Lemma qp_ensure_bind {A} q (f : unit → M B A) s : qp_qp q ≠ 0 → (qp_ensure q ≫= f) s = f tt s.
Proof.
  intros H. unfold qp_ensure, ensure, guard_raise, mbind, M_bind. by rewrite (proj2 (Z.eqb_neq _ _) H).
Qed.

Lemma rtr_attr_ok port remote sgid mtu :
  qp_info_valid remote = true → - 2 ^ 31 ≤ mtu < 2 ^ 31 →
  ∃ am, rtr_attr port remote sgid (Some mtu) 1 12 1 0 0 = Ok am ∧
    dest_qp_num am.1 = qi_qp_num remote ∧ rq_psn am.1 = qi_psn remote ∧ path_mtu am.1 = mtu ∧
    grh_dgid (ah_attr am.1) = qi_gid remote ∧ av_dlid (ah_attr am.1) = qi_lid remote ∧
    grh_sgid_index (ah_attr am.1) = u8 sgid ∧ av_port_num (ah_attr am.1) = u8 port.
Proof.
  intros Hv Hm. unfold qp_info_valid in Hv. eexists. split.
  - unfold rtr_attr.
    rewrite (result_bind_ok _ _ mtu) by (by apply to_int_ok).
    rewrite (result_bind_ok _ _ (qi_qp_num remote)) by (apply to_uint_ok; split; [done|lia]).
    rewrite (result_bind_ok _ _ (qi_psn remote)) by (apply to_uint_ok; split; [done|lia]).
    replace (length (qi_gid remote) =? 16)%nat with true by lia.
    rewrite (result_bind_ok _ _ tt) by done.
    rewrite (result_bind_ok _ _ (qi_lid remote)) by (apply to_uint_ok; split; [done|lia]). done.
  - done.
Qed.

(** [to_init], [to_rtr] and [to_rts] of an open RC queue pair are one modification each. *)
Section RcSteps.
Context (r : nat) (q : QP).
Hypothesis Hopen : qp_qp q ≠ 0.
Hypothesis Hty : ∀ w : W, v_qp_type w (qp_qp q) = _QPT_RC.

Lemma to_init_rc port access s :
  b_heap s !! r = Some (OQP q) → c_ints [port; access] →
  to_init r port access 0 0 s =
    modify_once (qp_qp q) (init_attr _QPT_RC port access 0 0)
      (set_heap (<[r := OQP (set_port port q)]> (b_heap s)) s).
Proof using Hopen Hty.
  intros Hr Hc. unfold c_ints in Hc. rewrite !Forall_cons in Hc. destruct Hc as (H1 & H2 & _).
  unfold to_init. rewrite !c_int_bind by lia. rewrite (load_qp_bind _ q), qp_ensure_bind by done.
  unfold update. unfold mbind at 1, M_bind at 1. rewrite (load_qp_bind _ q) by done.
  cbn. unfold mbind at 1, M_bind at 1. cbn. by rewrite Hty.
Qed.

Lemma to_rtr_rc remote sgid mtu am s :
  b_heap s !! r = Some (OQP q) → c_ints [sgid] →
  rtr_attr (qp_port q) remote sgid (Some mtu) 1 12 1 0 0 = Ok am →
  to_rtr r remote sgid (Some mtu) 1 12 1 0 0 s = modify_once (qp_qp q) am s.
Proof using Hopen Hty.
  intros Hr Hc Ha. unfold c_ints in Hc. rewrite !Forall_cons in Hc. destruct Hc as (H1 & _).
  unfold to_rtr. rewrite !c_int_bind by lia. rewrite (load_qp_bind _ q), qp_ensure_bind by done.
  unfold mbind at 1, M_bind at 1. cbn. rewrite Hty. cbn. by rewrite (lift_bind _ _ _ am).
Qed.

Lemma to_rts_rc psn tmo retry rnr rd s :
  b_heap s !! r = Some (OQP q) → c_ints [psn; tmo; retry; rnr; rd] →
  to_rts r psn tmo retry rnr rd s = modify_once (qp_qp q) (rts_attr _QPT_RC psn tmo retry rnr rd) s.
Proof using Hopen Hty.
  intros Hr Hc. unfold c_ints in Hc. rewrite !Forall_cons in Hc.
  destruct Hc as (H1 & H2 & H3 & H4 & H5 & _).
  unfold to_rts. rewrite !c_int_bind by lia. rewrite (load_qp_bind _ q), qp_ensure_bind by done.
  unfold mbind at 1, M_bind at 1. cbn. by rewrite Hty.
Qed.
End RcSteps.

Lemma modify_once_heap h am s a t : modify_once h am s = (Ok a, t) → b_heap t = b_heap s.
Proof.
  unfold modify_once, native, mbind, M_bind. destruct (v_modify_qp _ _ _ _) as [rc w]. cbn.
  unfold check_rc, guard_raise. by case_match; intros [= _ <-].
Qed.

Lemma bind_congr {A C} (m m' : M B A) (f g : A → M B C) s s' :
  m s = m' s' → (∀ a t, m' s' = (Ok a, t) → f a t = g a t) → (m ≫= f) s = (m' ≫= g) s'.
Proof. intros Hm Hf. unfold mbind, M_bind. rewrite Hm. destruct (m' s') as [[a|e] t]; [by apply Hf|done]. Qed.

(** C32: [connect_rc] with an explicit MTU on an open RC queue pair of the binding makes three calls of
    ibv_modify_qp on its native queue pair, to INIT, RTR and RTS, with the attributes of the port, of
    the remote endpoint and of the local sequence number; it stops at the first that fails, raising
    its error, and otherwise returns. *)
Theorem connect_rc_on_binding s r q remote port sgid access psn mtu args :
  b_heap s !! r = Some (OQP q) → qp_qp q ≠ 0 → qp_info_valid remote = true →
  (∀ w, v_qp_type w (qp_qp q) = _QPT_RC) →
  c_ints [port; sgid; access; psn; mtu; default 14 (rts_timeout args); default 7 (rts_retry_cnt args);
          default 7 (rts_rnr_retry args); default 1 (rts_max_rd_atomic args)] →
  ∃ am, rtr_attr port remote sgid (Some mtu) 1 12 1 0 0 = Ok am ∧
    dest_qp_num am.1 = qi_qp_num remote ∧ rq_psn am.1 = qi_psn remote ∧ path_mtu am.1 = mtu ∧
    grh_dgid (ah_attr am.1) = qi_gid remote ∧ av_dlid (ah_attr am.1) = qi_lid remote ∧
    connect_rc r remote port sgid access psn (Some mtu) args s =
      (modify_once (qp_qp q) (init_attr _QPT_RC port access 0 0);;
       modify_once (qp_qp q) am;;
       modify_once (qp_qp q) (rts_attr _QPT_RC psn (default 14 (rts_timeout args))
         (default 7 (rts_retry_cnt args)) (default 7 (rts_rnr_retry args))
         (default 1 (rts_max_rd_atomic args))))
        (set_heap (<[r := OQP (set_port port q)]> (b_heap s)) s).
Proof.
  intros Hr Hz Hv Hty Hc. pose proof Hc as Hi. unfold c_ints in Hi. rewrite !Forall_cons in Hi.
  destruct Hi as (H1 & H2 & H3 & H4 & H5 & H6 & H7 & H8 & H9 & _).
  destruct (rtr_attr_ok port remote sgid mtu Hv H5) as (am & Ham & Ha1 & Ha2 & Ha3 & Ha4 & Ha5 & _).
  exists am. split_and!; [done..|]. unfold connect_rc, negotiate_mtu. unfold mbind at 1, M_bind at 1. cbn.
  apply bind_congr; [apply to_init_rc; [done..|c_ints]|].
  intros ? t Ht. assert (b_heap t !! r = Some (OQP (set_port port q))) as Hrt.
  { rewrite (modify_once_heap _ _ _ _ _ Ht). apply lookup_insert_eq. }
  apply bind_congr.
  { apply (to_rtr_rc r (set_port port q)); [done..|c_ints|done]. }
  intros ? u Hu. apply (to_rts_rc r (set_port port q)); [done..| |c_ints].
  by rewrite (modify_once_heap _ _ _ _ _ Hu).
Qed.
End Connecting.
(* ===== verification/VerbsModel.v ===== *)
(** A library for the verbs binding to run on: it hands out increasing addresses, keeps
    the objects alive in a map, and notes when a call names a dead object or breaks
    another rule of the manual pages.  It satisfies the laws of VerbsLib, so that they
    can hold, and runs the examples of VerbsExamples. *)

From S2P Require Import Prelude Bytes Json.
From S2P Require Import VerbsLib.
#[local] Open Scope Z_scope.

(** The objects, the next address, and whether every call was a legal one. *)
Record Lib := mk_Lib { objs : gmap Z NObj; next : Z; fine : bool }.

Definition set_objs (m : gmap Z NObj) (w : Lib) : Lib := mk_Lib m (next w) (fine w).
Definition break (w : Lib) : Lib := mk_Lib (objs w) (next w) false.

Definition aliveb (m : gmap Z NObj) (P : NKind → bool) (h : Z) : bool :=
  match m !! h with Some n => P (n_kind n) | None => false end.
Definition usedb (m : gmap Z NObj) (h : Z) : bool :=
  existsb (λ p, bool_decide (h ∈ n_deps p.2)) (map_to_list m).

(** A call with a precondition. *)
Definition legal (b : bool) (w : Lib) : Lib := if b then w else break w.
Definition touch (P : NKind → bool) (h : Z) (w : Lib) : Lib := legal (aliveb (objs w) P h) w.

Definition room (k : Z) (w : Lib) : bool := Z.of_nat (size (objs w)) + k <? 2 ^ 32.
Definition create (b : bool) (k : NKind) (deps : list Z) (w : Lib) : Z * Lib :=
  if b && room 1 w
  then (next w, mk_Lib (<[next w := mkN k deps]> (objs w)) (next w + 1) (fine w))
  else (0, legal b w).
Definition destroy (b : bool) (h : Z) (w : Lib) : Z * Lib :=
  if b then if usedb (objs w) h then (16, w) else (0, set_objs (delete h (objs w)) w)
  else (0, break w).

++++++++++++++++++++

-- WORK TO COMPLETE --
Filter the entries down to the lines holding the string "VerbsLib". Copy each of those lines.

-- TASK OUTPUT --
    another rule of the manual pages.  It satisfies the laws of VerbsLib, so that they
From S2P Require Import VerbsLib.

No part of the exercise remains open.